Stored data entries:

= = = = =

(* ===== verification/Ordering.v ===== *)
(** Byte order of strings and stable sorting by key, as [std::sort], [std::map] and
    [std::set] over [std::string] use them. *)

From stdpp Require Import base list sets strings sorting.
From Stdlib Require Import Ascii Lia.
From S2P Require Import Prelude.

(** [std::string::operator<=] *)
Fixpoint key_leb (a b : cppstring) : bool :=
  match a, b with
  | [], _ => true
  | _ :: _, [] => false
  | x :: a', y :: b' =>
      if Nat.ltb (nat_of_ascii x) (nat_of_ascii y) then true
      else if Nat.eqb (nat_of_ascii x) (nat_of_ascii y) then key_leb a' b' else false
  end.

(** A stable insertion sort by key. *)
Fixpoint insert_by_key {A} (x : cppstring * A) (l : list (cppstring * A)) : list (cppstring * A) :=
  match l with
  | [] => [x]
  | y :: l' => if key_leb x.1 y.1 then x :: l else y :: insert_by_key x l'
  end.
Fixpoint sort_by_key {A} (l : list (cppstring * A)) : list (cppstring * A) :=
  match l with [] => [] | x :: l' => insert_by_key x (sort_by_key l') end.

Lemma key_leb_total a b : key_leb a b = true \/ key_leb b a = true.
Proof.
  revert b. induction a as [|x a IH]; intros [|y b]; simpl; auto.
  destruct (Nat.ltb_spec (nat_of_ascii x) (nat_of_ascii y)), (Nat.ltb_spec (nat_of_ascii y) (nat_of_ascii x)); auto.
  assert (nat_of_ascii x = nat_of_ascii y) as -> by lia. rewrite Nat.eqb_refl. apply IH.
Qed.
Lemma key_leb_antisym a b : key_leb a b = true -> key_leb b a = true -> a = b.
Proof.
  revert b. induction a as [|x a IH]; intros [|y b]; simpl; try done.
  destruct (Nat.ltb_spec (nat_of_ascii x) (nat_of_ascii y)), (Nat.ltb_spec (nat_of_ascii y) (nat_of_ascii x)); try lia.
  - destruct (Nat.eqb_spec (nat_of_ascii y) (nat_of_ascii x)); [lia|done].
  - destruct (Nat.eqb_spec (nat_of_ascii x) (nat_of_ascii y)); [lia|done].
  - destruct (Nat.eqb_spec (nat_of_ascii x) (nat_of_ascii y)) as [E|]; [|done]. rewrite E, Nat.eqb_refl. intros A B.
    f_equal; [|auto]. rewrite <-(ascii_nat_embedding x), <-(ascii_nat_embedding y). by f_equal.
Qed.
Lemma key_leb_trans a b c : key_leb a b = true -> key_leb b c = true -> key_leb a c = true.
Proof.
  revert b c. induction a as [|x a IH]; intros [|y b] [|z c]; simpl; try done.
  destruct (Nat.ltb_spec (nat_of_ascii x) (nat_of_ascii y)), (Nat.ltb_spec (nat_of_ascii y) (nat_of_ascii z)),
    (Nat.ltb_spec (nat_of_ascii x) (nat_of_ascii z)); try done; try lia;
    destruct (Nat.eqb_spec (nat_of_ascii x) (nat_of_ascii y)), (Nat.eqb_spec (nat_of_ascii y) (nat_of_ascii z)); try done; try lia.
  rewrite (proj2 (Nat.eqb_eq _ _)) by congruence. apply IH.
Qed.
Definition by_key {A} (x y : cppstring * A) : Prop := key_leb x.1 y.1 = true.
Lemma insert_by_key_perm {A} (x : cppstring * A) l : insert_by_key x l ≡ₚ x :: l.
Proof. induction l as [|y l IH]; simpl; [done|]. destruct (key_leb x.1 y.1); [done|]. rewrite IH. constructor. Qed.
Lemma sort_by_key_perm {A} (l : list (cppstring * A)) : sort_by_key l ≡ₚ l.
Proof. induction l as [|x l IH]; simpl; [done|]. by rewrite insert_by_key_perm, IH. Qed.
Lemma insert_by_key_sorted {A} (x : cppstring * A) l : StronglySorted by_key l -> StronglySorted by_key (insert_by_key x l).
Proof.
  induction 1 as [|y l S IH F]; simpl; [by repeat constructor|]. destruct (key_leb x.1 y.1) eqn:E.
  - constructor; [by constructor|]. constructor; [done|]. eapply Forall_impl; [done|]. intros z. by apply key_leb_trans.
  - constructor; [done|]. rewrite insert_by_key_perm. constructor; [|done]. unfold by_key.
    destruct (key_leb_total x.1 y.1); congruence.
Qed.
Lemma sort_by_key_sorted {A} (l : list (cppstring * A)) : StronglySorted by_key (sort_by_key l).
Proof. induction l; simpl; [constructor|]. by apply insert_by_key_sorted. Qed.

Lemma nodup_fst_inj {A B} (l : list (A * B)) a x y : NoDup l.*1 -> (a, x) ∈ l -> (a, y) ∈ l -> x = y.
Proof.
  induction l as [|[b z] l IH]; simpl; [set_solver|]. intros [N1 N2]%NoDup_cons.
  assert (forall w, (a, w) ∈ l -> a ∈ l.*1) by (intros w Hw; apply list_elem_of_fmap; by exists (a, w)).
  rewrite !elem_of_cons. intros [E1|I1] [E2|I2]; simplify_eq; auto; exfalso; eauto.
Qed.
(** Fields with distinct keys have one sorted order. *)
Lemma sort_by_key_canonical {A} (l k : list (cppstring * A)) : NoDup l.*1 -> l ≡ₚ k -> sort_by_key l = sort_by_key k.
Proof.
  intros N P. apply (StronglySorted_unique_strong by_key).
  - intros [a x] [b y] Ha Hb A1 A2. rewrite sort_by_key_perm in Ha, Hb. rewrite <-P in Hb.
    pose proof (key_leb_antisym _ _ A1 A2) as E. simpl in E. subst b. f_equal. by eapply nodup_fst_inj.
  - apply sort_by_key_sorted.
  - apply sort_by_key_sorted.
  - by rewrite !sort_by_key_perm.
Qed.

(** Whether two neighbours of a sorted list have one key: [std::adjacent_find]. *)
Fixpoint adjacent_find (l : list cppstring) : option cppstring :=
  match l with
  | x :: ((y :: _) as l') => if bool_decide (x = y) then Some x else adjacent_find l'
  | _ => None
  end.
Definition sort_strings (l : list cppstring) : list cppstring := (sort_by_key (map (fun s => (s, tt)) l)).*1.

Lemma sort_strings_perm l : sort_strings l ≡ₚ l.
Proof.
  unfold sort_strings. rewrite sort_by_key_perm. induction l; simpl; [done|]. by constructor.
Qed.
Lemma sort_strings_sorted l : StronglySorted (fun a b => key_leb a b = true) (sort_strings l).
Proof.
  unfold sort_strings. pose proof (sort_by_key_sorted (map (fun s => (s, tt)) l)) as S.
  induction S as [|x k S IH F]; simpl; constructor; [done|]. apply Forall_fmap. exact F.
Qed.

(** A sorted list without equal neighbours has no repetition at all. *)
Lemma adjacent_find_None l : StronglySorted (fun a b => key_leb a b = true) l -> adjacent_find l = None <-> NoDup l.
Proof.
  induction 1 as [|x l S IH F]; [split; [constructor|done]|].
  destruct l as [|y l]; [split; [intros; apply NoDup_singleton|done]|].
  change (adjacent_find (x :: y :: l)) with (if bool_decide (x = y) then Some x else adjacent_find (y :: l)).
  rewrite NoDup_cons, <-IH. case_bool_decide as E.
  - split; [done|]. intros [N _]. exfalso. apply N. subst. apply elem_of_cons. by left.
  - split; [|tauto]. intros Hn. split; [|done]. intros [->|Hin]%elem_of_cons; [done|].
    apply Forall_cons in F as [Hxy _]. apply StronglySorted_inv in S as [_ Fy].
    rewrite Forall_forall in Fy. apply E, key_leb_antisym; auto.
Qed.
Lemma adjacent_find_Some l x : adjacent_find l = Some x -> x ∈ l.
Proof.
  induction l as [|y l IH]; [done|]. destruct l as [|z l]; [done|].
  change (adjacent_find (y :: z :: l)) with (if bool_decide (y = z) then Some y else adjacent_find (z :: l)).
  case_bool_decide; [intros [= ->]; apply elem_of_cons; by left|]. intros E%IH. apply elem_of_cons. by right.
Qed.
Lemma sorted_repeats l : adjacent_find (sort_strings l) = None <-> NoDup l.
Proof. rewrite (adjacent_find_None _ (sort_strings_sorted l)). by rewrite sort_strings_perm. Qed.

= = = = =

PROBLEM DESCRIPTION:
Among the records above, extract exactly the lines from the line with "assert (nat_of_ascii x" to the line with "(Nat.ltb_spec (nat_of_ascii x) (nat_of_ascii z));", both lines included, and leave out the rest.

ANSWER TO THE PROBLEM:
  assert (nat_of_ascii x = nat_of_ascii y) as -> by lia. rewrite Nat.eqb_refl. apply IH.
Qed.
Lemma key_leb_antisym a b : key_leb a b = true -> key_leb b a = true -> a = b.
Proof.
  revert b. induction a as [|x a IH]; intros [|y b]; simpl; try done.
  destruct (Nat.ltb_spec (nat_of_ascii x) (nat_of_ascii y)), (Nat.ltb_spec (nat_of_ascii y) (nat_of_ascii x)); try lia.
  - destruct (Nat.eqb_spec (nat_of_ascii y) (nat_of_ascii x)); [lia|done].
  - destruct (Nat.eqb_spec (nat_of_ascii x) (nat_of_ascii y)); [lia|done].
  - destruct (Nat.eqb_spec (nat_of_ascii x) (nat_of_ascii y)) as [E|]; [|done]. rewrite E, Nat.eqb_refl. intros A B.
    f_equal; [|auto]. rewrite <-(ascii_nat_embedding x), <-(ascii_nat_embedding y). by f_equal.
Qed.
Lemma key_leb_trans a b c : key_leb a b = true -> key_leb b c = true -> key_leb a c = true.
Proof.
  revert b c. induction a as [|x a IH]; intros [|y b] [|z c]; simpl; try done.
  destruct (Nat.ltb_spec (nat_of_ascii x) (nat_of_ascii y)), (Nat.ltb_spec (nat_of_ascii y) (nat_of_ascii z)),
    (Nat.ltb_spec (nat_of_ascii x) (nat_of_ascii z)); try done; try lia;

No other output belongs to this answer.